How to complete this task
Your answer should be one number: the count of lines below that contain "exists".
· · · ·
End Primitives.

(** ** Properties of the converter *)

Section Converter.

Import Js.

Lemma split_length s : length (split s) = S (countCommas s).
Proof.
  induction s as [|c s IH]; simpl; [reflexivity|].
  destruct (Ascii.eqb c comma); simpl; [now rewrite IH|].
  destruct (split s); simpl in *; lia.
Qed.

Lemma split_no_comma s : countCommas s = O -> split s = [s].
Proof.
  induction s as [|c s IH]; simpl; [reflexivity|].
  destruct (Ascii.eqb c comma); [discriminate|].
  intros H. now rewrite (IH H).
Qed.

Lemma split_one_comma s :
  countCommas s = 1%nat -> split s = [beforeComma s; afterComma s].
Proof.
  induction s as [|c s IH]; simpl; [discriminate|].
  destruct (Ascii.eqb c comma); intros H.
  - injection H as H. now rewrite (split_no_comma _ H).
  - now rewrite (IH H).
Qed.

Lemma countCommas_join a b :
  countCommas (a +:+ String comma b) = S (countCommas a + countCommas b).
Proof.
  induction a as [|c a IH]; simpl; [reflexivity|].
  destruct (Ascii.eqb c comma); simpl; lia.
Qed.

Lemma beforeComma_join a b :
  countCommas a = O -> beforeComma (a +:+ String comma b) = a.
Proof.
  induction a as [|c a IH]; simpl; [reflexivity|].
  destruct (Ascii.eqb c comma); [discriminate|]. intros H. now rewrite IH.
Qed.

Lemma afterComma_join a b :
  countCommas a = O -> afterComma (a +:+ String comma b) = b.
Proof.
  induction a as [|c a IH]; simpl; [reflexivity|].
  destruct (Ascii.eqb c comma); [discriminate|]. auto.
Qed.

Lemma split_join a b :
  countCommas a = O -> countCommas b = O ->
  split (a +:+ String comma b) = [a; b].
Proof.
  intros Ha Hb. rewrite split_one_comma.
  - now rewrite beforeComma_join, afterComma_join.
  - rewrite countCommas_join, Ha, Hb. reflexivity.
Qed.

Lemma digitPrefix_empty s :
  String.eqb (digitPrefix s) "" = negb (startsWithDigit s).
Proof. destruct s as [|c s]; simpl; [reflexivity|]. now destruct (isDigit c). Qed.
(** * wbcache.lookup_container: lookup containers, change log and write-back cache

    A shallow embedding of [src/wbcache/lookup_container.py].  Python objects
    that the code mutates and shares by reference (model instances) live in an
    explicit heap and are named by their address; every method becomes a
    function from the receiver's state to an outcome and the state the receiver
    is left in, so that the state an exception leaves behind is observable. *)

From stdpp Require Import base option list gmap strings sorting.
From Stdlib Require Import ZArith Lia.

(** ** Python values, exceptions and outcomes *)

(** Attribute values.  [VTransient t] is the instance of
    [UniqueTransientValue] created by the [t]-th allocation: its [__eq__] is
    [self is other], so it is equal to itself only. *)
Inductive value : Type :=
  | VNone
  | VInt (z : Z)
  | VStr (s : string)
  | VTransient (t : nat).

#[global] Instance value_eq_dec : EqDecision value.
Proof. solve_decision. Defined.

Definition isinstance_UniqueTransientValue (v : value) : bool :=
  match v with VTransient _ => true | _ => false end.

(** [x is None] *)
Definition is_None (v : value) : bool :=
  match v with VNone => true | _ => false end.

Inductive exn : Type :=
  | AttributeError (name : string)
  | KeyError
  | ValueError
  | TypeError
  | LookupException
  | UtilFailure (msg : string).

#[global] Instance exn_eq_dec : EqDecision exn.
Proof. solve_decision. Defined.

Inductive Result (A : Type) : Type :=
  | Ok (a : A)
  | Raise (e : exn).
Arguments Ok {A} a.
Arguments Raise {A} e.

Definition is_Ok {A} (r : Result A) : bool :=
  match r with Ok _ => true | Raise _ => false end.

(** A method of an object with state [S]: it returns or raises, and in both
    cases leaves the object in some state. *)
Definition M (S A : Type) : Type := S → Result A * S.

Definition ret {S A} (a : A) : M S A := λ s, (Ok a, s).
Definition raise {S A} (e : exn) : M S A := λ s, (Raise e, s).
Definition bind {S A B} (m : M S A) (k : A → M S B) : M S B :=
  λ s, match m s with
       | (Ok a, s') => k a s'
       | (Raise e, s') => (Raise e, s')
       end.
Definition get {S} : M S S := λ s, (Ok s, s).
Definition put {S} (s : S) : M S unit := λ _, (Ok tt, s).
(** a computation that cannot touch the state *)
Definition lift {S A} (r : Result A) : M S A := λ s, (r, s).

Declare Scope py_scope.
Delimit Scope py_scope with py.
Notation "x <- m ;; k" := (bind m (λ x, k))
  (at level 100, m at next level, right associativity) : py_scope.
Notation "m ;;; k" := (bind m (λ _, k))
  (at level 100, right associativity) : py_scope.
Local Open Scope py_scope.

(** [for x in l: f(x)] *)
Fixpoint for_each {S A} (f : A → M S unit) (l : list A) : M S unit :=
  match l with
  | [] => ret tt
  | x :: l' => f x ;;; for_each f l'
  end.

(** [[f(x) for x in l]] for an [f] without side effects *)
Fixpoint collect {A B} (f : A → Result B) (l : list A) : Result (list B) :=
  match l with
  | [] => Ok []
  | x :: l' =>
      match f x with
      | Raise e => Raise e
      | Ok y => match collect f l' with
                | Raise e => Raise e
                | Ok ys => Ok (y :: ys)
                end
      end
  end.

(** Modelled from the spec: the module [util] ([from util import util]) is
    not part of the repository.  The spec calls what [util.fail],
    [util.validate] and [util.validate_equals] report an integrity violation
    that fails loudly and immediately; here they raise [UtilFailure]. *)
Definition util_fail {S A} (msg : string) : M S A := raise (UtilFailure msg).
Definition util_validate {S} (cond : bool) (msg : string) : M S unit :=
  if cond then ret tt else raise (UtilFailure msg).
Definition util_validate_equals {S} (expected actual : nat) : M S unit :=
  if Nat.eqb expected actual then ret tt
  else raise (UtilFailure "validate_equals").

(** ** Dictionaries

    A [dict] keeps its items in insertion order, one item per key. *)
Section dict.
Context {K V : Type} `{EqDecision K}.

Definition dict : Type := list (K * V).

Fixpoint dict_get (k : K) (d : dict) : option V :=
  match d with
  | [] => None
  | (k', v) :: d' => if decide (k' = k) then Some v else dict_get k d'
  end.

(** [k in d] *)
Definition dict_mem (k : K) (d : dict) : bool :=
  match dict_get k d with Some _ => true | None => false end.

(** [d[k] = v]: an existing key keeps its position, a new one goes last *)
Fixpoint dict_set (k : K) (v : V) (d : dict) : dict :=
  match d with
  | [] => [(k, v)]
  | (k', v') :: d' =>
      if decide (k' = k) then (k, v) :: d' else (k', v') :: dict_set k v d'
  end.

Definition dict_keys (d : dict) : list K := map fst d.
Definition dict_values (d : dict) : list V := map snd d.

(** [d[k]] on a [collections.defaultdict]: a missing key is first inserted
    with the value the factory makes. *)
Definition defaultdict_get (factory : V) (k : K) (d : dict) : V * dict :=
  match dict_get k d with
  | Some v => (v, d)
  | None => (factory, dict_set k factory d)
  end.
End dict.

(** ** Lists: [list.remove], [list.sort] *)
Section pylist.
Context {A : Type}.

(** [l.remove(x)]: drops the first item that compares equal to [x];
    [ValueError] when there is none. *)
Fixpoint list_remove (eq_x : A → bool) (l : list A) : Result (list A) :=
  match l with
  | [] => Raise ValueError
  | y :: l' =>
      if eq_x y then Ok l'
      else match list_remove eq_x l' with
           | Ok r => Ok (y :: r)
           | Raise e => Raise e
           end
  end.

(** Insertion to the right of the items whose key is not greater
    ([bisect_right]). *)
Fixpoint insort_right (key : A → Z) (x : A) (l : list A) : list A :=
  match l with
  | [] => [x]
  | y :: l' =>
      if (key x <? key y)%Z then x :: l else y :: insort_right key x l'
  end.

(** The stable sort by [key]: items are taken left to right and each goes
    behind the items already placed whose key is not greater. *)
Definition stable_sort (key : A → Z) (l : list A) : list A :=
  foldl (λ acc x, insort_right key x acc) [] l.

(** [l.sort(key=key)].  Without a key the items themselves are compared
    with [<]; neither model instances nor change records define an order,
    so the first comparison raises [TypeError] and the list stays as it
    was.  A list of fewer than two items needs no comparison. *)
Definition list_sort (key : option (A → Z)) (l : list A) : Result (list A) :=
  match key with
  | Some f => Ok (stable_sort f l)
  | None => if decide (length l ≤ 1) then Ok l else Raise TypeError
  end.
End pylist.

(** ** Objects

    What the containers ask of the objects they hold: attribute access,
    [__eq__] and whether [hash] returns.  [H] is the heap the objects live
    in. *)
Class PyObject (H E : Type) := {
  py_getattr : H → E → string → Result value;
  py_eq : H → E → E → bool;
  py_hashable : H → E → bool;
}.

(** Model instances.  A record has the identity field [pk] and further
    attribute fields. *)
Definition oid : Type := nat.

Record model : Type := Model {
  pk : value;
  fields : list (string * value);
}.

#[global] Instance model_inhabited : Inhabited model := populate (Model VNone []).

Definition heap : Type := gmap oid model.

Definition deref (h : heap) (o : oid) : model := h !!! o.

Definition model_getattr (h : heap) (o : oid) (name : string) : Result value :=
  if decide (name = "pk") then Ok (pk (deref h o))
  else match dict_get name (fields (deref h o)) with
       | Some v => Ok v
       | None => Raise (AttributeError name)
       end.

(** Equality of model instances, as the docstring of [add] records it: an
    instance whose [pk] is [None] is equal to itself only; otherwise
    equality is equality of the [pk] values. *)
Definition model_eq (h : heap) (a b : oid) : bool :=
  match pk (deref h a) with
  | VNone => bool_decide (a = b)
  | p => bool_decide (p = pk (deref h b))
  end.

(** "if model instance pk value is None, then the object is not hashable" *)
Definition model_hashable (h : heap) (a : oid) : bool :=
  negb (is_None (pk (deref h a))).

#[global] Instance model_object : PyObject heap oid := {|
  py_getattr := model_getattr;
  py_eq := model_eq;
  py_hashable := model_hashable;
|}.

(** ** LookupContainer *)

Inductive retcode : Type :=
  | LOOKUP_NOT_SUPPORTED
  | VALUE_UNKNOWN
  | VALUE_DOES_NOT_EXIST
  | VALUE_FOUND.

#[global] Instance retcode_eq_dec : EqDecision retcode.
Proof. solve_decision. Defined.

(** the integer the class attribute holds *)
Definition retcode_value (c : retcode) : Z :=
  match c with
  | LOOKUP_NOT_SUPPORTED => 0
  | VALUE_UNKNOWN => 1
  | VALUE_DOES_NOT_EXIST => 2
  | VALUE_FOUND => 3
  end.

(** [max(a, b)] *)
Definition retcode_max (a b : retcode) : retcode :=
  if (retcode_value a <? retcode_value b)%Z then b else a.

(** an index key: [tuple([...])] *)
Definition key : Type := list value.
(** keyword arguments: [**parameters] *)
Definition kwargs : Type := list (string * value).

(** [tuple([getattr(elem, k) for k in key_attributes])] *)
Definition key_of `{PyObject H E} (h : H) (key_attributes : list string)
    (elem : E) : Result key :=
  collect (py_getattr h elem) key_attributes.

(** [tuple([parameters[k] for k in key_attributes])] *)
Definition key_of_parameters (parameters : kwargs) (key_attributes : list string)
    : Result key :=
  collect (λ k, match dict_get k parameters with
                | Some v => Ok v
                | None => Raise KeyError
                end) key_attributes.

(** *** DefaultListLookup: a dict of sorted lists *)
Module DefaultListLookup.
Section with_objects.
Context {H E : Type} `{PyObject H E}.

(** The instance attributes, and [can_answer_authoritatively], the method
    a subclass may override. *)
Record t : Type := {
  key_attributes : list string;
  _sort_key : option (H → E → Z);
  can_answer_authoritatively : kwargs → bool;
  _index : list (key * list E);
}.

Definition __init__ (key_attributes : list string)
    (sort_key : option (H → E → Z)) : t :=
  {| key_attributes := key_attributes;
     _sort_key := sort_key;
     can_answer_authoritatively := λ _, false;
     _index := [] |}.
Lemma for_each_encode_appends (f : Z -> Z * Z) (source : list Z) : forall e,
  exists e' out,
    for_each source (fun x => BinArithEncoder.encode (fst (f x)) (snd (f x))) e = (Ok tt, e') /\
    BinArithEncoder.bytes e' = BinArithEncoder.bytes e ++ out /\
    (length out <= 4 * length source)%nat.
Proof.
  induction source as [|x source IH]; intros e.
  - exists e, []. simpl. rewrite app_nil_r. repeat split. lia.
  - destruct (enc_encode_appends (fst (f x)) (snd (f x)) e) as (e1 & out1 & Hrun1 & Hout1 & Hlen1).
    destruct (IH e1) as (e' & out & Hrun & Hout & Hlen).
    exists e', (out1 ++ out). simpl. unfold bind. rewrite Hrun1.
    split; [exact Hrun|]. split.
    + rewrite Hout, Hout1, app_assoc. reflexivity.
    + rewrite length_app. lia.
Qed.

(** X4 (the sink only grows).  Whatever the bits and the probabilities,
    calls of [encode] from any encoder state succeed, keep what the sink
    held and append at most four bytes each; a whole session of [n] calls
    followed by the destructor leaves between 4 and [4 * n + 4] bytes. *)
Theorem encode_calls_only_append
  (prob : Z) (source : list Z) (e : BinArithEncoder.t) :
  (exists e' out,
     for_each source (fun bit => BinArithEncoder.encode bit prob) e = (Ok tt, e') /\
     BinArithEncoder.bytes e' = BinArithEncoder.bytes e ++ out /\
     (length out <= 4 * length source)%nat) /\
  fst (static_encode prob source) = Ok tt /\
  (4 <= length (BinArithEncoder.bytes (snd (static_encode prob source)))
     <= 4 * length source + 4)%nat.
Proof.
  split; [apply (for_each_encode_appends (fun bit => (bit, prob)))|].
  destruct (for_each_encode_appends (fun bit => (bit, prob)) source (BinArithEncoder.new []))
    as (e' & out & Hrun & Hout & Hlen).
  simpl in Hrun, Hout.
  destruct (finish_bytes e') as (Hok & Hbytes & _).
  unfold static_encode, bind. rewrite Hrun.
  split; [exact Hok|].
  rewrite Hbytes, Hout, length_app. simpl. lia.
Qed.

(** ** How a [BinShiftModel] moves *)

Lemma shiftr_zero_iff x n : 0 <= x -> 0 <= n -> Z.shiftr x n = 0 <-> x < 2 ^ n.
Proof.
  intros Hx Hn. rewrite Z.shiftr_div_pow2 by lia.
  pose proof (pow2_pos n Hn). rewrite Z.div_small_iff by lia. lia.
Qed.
· · · ·
Solution below
4